Updated: Apr 6
Incorporating an array of academic subjects into what students are learning in their VW eLab is not always a simple task, but Ooltewah Middle School is ensuring that the correlation between the two are aligned. Megan Oliver, VW eLab specialist, manages the role of merging various academic subjects so that they relate to projects in her classroom. Math and science have already played an integral role in the VW eLab learning experience. Oliver has kept students engaged each semester, ensuring each grade level has a variety of tasks at their disposal.
This year, eighth grade students are involved in a community project to help revitalize their school’s outdoor space. The students first had to research measurements for the gardens, benches, and other surroundings outside. From there, they had to scale down their specs in order to create their model in the VW eLab. “We related this project to 8th grade math,” said Oliver, “focusing on scaling, ratios, measuring, and architecture.” The ultimate goal for this project is to create an outdoor classroom area. “We are getting feedback from the Collegedale community with hopes of pitching the concept to central office this year,” said Oliver.

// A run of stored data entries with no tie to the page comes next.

Definition CreateAccount (s : StateDB) (addr : Address) : StateDB :=
  let '(new, prev, s) := createObject s addr in
  match prev with
  | None => s
  | Some p => store_object (obj_setBalance s new (aBalance (data p)))
  end.

Definition AddLog (s : StateDB) (l : Log) : StateDB :=
  let s := log_change s (addLogChange (thash s)) in
  let l := mkLog (lAddress l) (lTopics l) (lData l) (lBlockNumber l) (thash s) (u64 (txIndex s)) (bhash s) (logSize s) in
  with_logs s (<[thash s := default [] (logs s !! thash s) ++ [l]]> (logs s)) (u64 (logSize s + 1)).

Definition AddPreimage (s : StateDB) (hash : Hash) (preimage : list Z) : StateDB :=
  match preimages s !! hash with
  | Some _ => s
  | None =>
      let s := log_change s (addPreimageChange hash) in
      with_preimages s (<[hash := preimage]> (preimages s))
  end.

Definition AddRefund (s : StateDB) (gas : Z) : StateDB :=
  let s := log_change s (refundChange (refund s)) in
  with_refund s (refund s + gas).

Definition Prepare (s : StateDB) (th bh : Hash) (ti : Z) : StateDB :=
  mkState (strie s) (stateObjects s) (stateObjectsDirty s) (dbErr s) (refund s) th bh ti (logs s)
    (logSize s) (preimages s) (journal s) (validRevisions s) (nextRevisionId s).

(** ** Reads *)

Definition Exist (s : StateDB) (addr : Address) : bool * StateDB :=
  let '(o, s) := getStateObject s addr in (bool_decide (is_Some o), s).

Definition Empty (s : StateDB) (addr : Address) : bool * StateDB :=
  let '(o, s) := getStateObject s addr in
  (match o with None => true | Some o => empty o end, s).

Definition GetBalance (s : StateDB) (addr : Address) : Z * StateDB :=
  let '(o, s) := getStateObject s addr in
  (match o with None => 0 | Some o => aBalance (data o) end, s).

Definition GetNonce (s : StateDB) (addr : Address) : Z * StateDB :=
  let '(o, s) := getStateObject s addr in
  (match o with None => 0 | Some o => aNonce (data o) end, s).

Definition GetCode (s : StateDB) (addr : Address) : option (list Z) * StateDB :=
  let '(o, s) := getStateObject s addr in
  match o with
  | None => (None, s)
  | Some o => let '(c, o) := obj_Code o in (c, setStateObject s o)
  end.

Definition GetCodeSize (s : StateDB) (addr : Address) : Z * StateDB :=
  let '(o, s) := getStateObject s addr in
  match o with
  | None => (0, s)
  | Some o =>
      match code o with
      | Some c => (Z.of_nat (length c), s)
      | None =>
          let '(size, err) := ContractCodeSize (addrHash o) (BytesToHash (aCodeHash (data o))) in
          (size, setError s (DbError <$> err))
      end
  end.

Definition GetCodeHash (s : StateDB) (addr : Address) : Hash * StateDB :=
  let '(o, s) := getStateObject s addr in
  (match o with None => zeroHash | Some o => BytesToHash (aCodeHash (data o)) end, s).

Definition GetState (s : StateDB) (addr : Address) (key : Hash) : option (Hash * StateDB) :=
  let '(o, s) := getStateObject s addr in
  match o with
  | None => Some (zeroHash, s)
  | Some o => '(v, o) ← obj_GetState o key; Some (v, setStateObject s o)
  end.

Definition HasSuicided (s : StateDB) (addr : Address) : bool * StateDB :=
  let '(o, s) := getStateObject s addr in
  (match o with None => false | Some o => suicided o end, s).

Definition GetLogs (s : StateDB) (hash : Hash) : list Log := default [] (logs s !! hash).

(** ** Snapshots *)

Definition ripemd : Address := BytesToN AddressLength (replicate 19 0 ++ [3]).

(** [undo] of each entry; [None] is the use of a missing object. *)
Definition undo (e : journalEntry) (s : StateDB) : option StateDB :=
  match e with
  | createObjectChange a =>
      Some (with_objects s (delete a (stateObjects s)) (stateObjectsDirty s ∖ {[ a ]}))
  | resetObjectChange prev => Some (setStateObject s prev)
  | suicideChange a prev prevbalance =>
      match getStateObject s a with
      | (None, s) => Some s
      | (Some o, s) =>
          Some (store_object (obj_setBalance s (set_flags o prev (touched o) (deleted o) (onDirty o)) prevbalance))
      end
  | touchChange a prev prevDirty =>
      if negb prev && bool_decide (a <> ripemd) then
        match getStateObject s a with
        | (None, _) => None
        | (Some o, s) =>
            let s := setStateObject s (set_flags o (suicided o) prev (deleted o) (onDirty o)) in
            Some (if prevDirty then s else with_objects s (stateObjects s) (stateObjectsDirty s ∖ {[ a ]}))
        end
      else Some s
  | balanceChange a prev =>
      match getStateObject s a with
      | (None, _) => None
      | (Some o, s) => Some (store_object (obj_setBalance s o prev))
      end
  | nonceChange a prev =>
      match getStateObject s a with
      | (None, _) => None
      | (Some o, s) => Some (store_object (obj_setNonce s o prev))
      end
  | codeChange a prevcode prevhash =>
      match getStateObject s a with
      | (None, _) => None
      | (Some o, s) => Some (store_object (obj_setCode s o (BytesToHash prevhash) prevcode))
      end
  | storageChange a key prevalue =>
      match getStateObject s a with
      | (None, _) => None
      | (Some o, s) => Some (store_object (obj_setState s o key prevalue))
      end
  | refundChange prev => Some (with_refund s prev)
  | addLogChange txhash =>
      let l := default [] (logs s !! txhash) in
      if (length l =? 1)%nat then Some (with_logs s (delete txhash (logs s)) (u64 (logSize s - 1)))
      else
        match l with
        | [] => None
        | _ => Some (with_logs s (<[txhash := take (length l - 1) l]> (logs s)) (u64 (logSize s - 1)))
        end
  | addPreimageChange hash => Some (with_preimages s (delete hash (preimages s)))
  end.

(** The loop from the newest entry down. *)
Fixpoint undo_all (es : list journalEntry) (s : StateDB) : option StateDB :=
  match es with
  | [] => Some s
  | e :: es' => s ← undo e s; undo_all es' s
  end.

Definition Snapshot (s : StateDB) : Z * StateDB :=
  let id := nextRevisionId s in
  (id, with_journal s (journal s) (validRevisions s ++ [mkRevision id (length (journal s))]) (id + 1)).

Definition RevertToSnapshot (s : StateDB) (revid : Z) : option StateDB :=
  let idx := sort_Search (length (validRevisions s))
    (fun i => match validRevisions s !! i with Some r => revid <=? rid r | None => true end) in
  match validRevisions s !! idx with
  | None => None
  | Some r =>
      if negb (rid r =? revid) then None
      else
        let j := journal s in
        s ← undo_all (take (length j - journalIndex r) j) s;
        Some (with_journal s (drop (length j - journalIndex r) j) (take idx (validRevisions s)) (nextRevisionId s))
  end.

Definition clearJournalAndRefund (s : StateDB) : StateDB :=
  with_refund (with_journal s [] [] (nextRevisionId s)) 0.

(** ** Writing to the tries *)

Context {MO : MapOrder}.

(** [bytes.TrimLeft(value[:], "\x00")] *)
Fixpoint trim_left (b : list Z) : list Z :=
  match b with
  | x :: b' => if x =? 0 then trim_left b' else b
  | [] => []
  end.

(** One dirty slot written to the storage trie. *)
Definition write_slot (tr : trie) (key value : Hash) : trie * option state_error :=
  if bool_decide (value = zeroHash) then
    let '(tr, e) := TryDelete tr key in (tr, DbError <$> e)
  else
    let v := match EncodeToBytes (VBytes (trim_left value)) with Ok v => v | _ => [] end in
    let '(tr, e) := TryUpdate tr key v in (tr, DbError <$> e).

Fixpoint write_slots (kvs : list (Hash * Hash)) (tr : trie) (o : stateObject) : trie * stateObject :=
  match kvs with
  | [] => (tr, o)
  | (key, value) :: kvs' =>
      let o := set_storage o (cachedStorage o) (delete key (dirtyStorage o)) in
      let '(tr, e) := write_slot tr key value in
      write_slots kvs' tr (obj_setError o e)
  end.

Below: Models of eighth grade community project
Eighth grade students are not the only ones who have the chance to tie outside learning experiences to the VW eLab. Last semester, seventh grader Hunter Eldridge helped with the school’s campus beautification. He and his class partner worked on the pond in the back of the school, with goals to reinvigorate that area. They also had the ability to use their VW eLab equipment with this project. “We used the shop vac we had from the VW eLab to drain the pond during the school day,” said Eldridge. “We scraped the bottom and were able to learn more about what kind of critters were there. Our goal is to create an enclosed system.” The VW eLab environment has helped increase Eldridge’s interests in aquaponics and a career in engineering, and he hopes to continue his project in the spring.
Adding to the science theme, seventh graders have the opportunity this quarter to partake in a partnership with the Chattanooga Zoo. Oliver says this partnership helps tie into their standards about adaptations. “The students are going to create interactive signage about specific organisms, focusing on the Komoto Dragon and the Anteater exhibits,” said Oliver. She says they hope to be featured in both exhibits during fourth quarter.
For sixth grade students, the VW eLab has provided a positive learning experience associated with science, too. Sixth grader Samuel Byron was able to relate what he was learning about weather patterns and ocean currents to his VW eLab globe project. He 3D printed the globe with his group and had to incorporate weather standards he was learning in science class. Byron admits the learning environment in the VW eLab played a major role in helping with his work ethic and drive. “The VW eLab helped me focus, which was something I struggled with in the past, and it motivated me to do better,” said Byron. “Being in the VW eLab also made me really humble and helped make me more independent.” The technologies also helped broaden his perspective of opportunities in the real world and the different career paths he can choose from after graduation.
Teaching in the VW eLab has changed Oliver’s perspective, as well as her teaching methods, compared to her previous role as a science teacher. “I have enjoyed stepping outside of my comfort zone,” said Oliver. She emphasizes autonomy in the classroom and for students to be the ones who make the choices of what they want to learn and create. “Once you allow the creative process to happen, it is mind-blowing to see what these kids come up with,” stated Oliver, “and it’s refreshing for students to have leadership + ownership over what they are learning.”
Oliver would like to include more teachers in the VW eLab in hopes for further collaboration across different academic areas. “I am planning with sixth grade English teachers this quarter, hoping to get some of their classes into the VW eLab during that time,” said Oliver. She would like the sixth graders to have the ability to create instructional interactive pieces that she can display around the VW eLab. “The goal is to have certain protocol, safety, logistics, etc. so when a new student walks into the VW eLab, these pieces explain processes to them visually,” said Oliver. This concept will help support Oliver’s goal of continuing to relate what is learned in the VW eLab to an array of academic subjects.
Keep up the great work, Ooltewah Middle! We look forward to seeing how your school’s outdoor space progresses, as well as your innovative ideas presented at the Chattanooga Zoo this year!
*More OMS student spotlights:
Seventh grader Christopher Marquez, who is currently enrolled in the VW eLab this semester, revealed his thoughts on the benefits of the VW eLab, sharing, “If you want to create your own business, the VW eLab could help set you up for that in the future.”
Left, Marquez is pictured with the keychain he created in the VW eLab, which includes the initials of his school and the initials of his name.
Working in teams allowed students to learn more about a collaborative environment. “The VW eLab helped with our group’s problem-solving skills,” said sixth grader Graci Carrico. “It also taught us how to fix projects, have better communication, and to have fun while doing it.”
Above, Carrico is pictured with her VW eLab weather project that she worked on with her group concerning the water cycle. She related this concept to what she was learning about weather patterns in science class.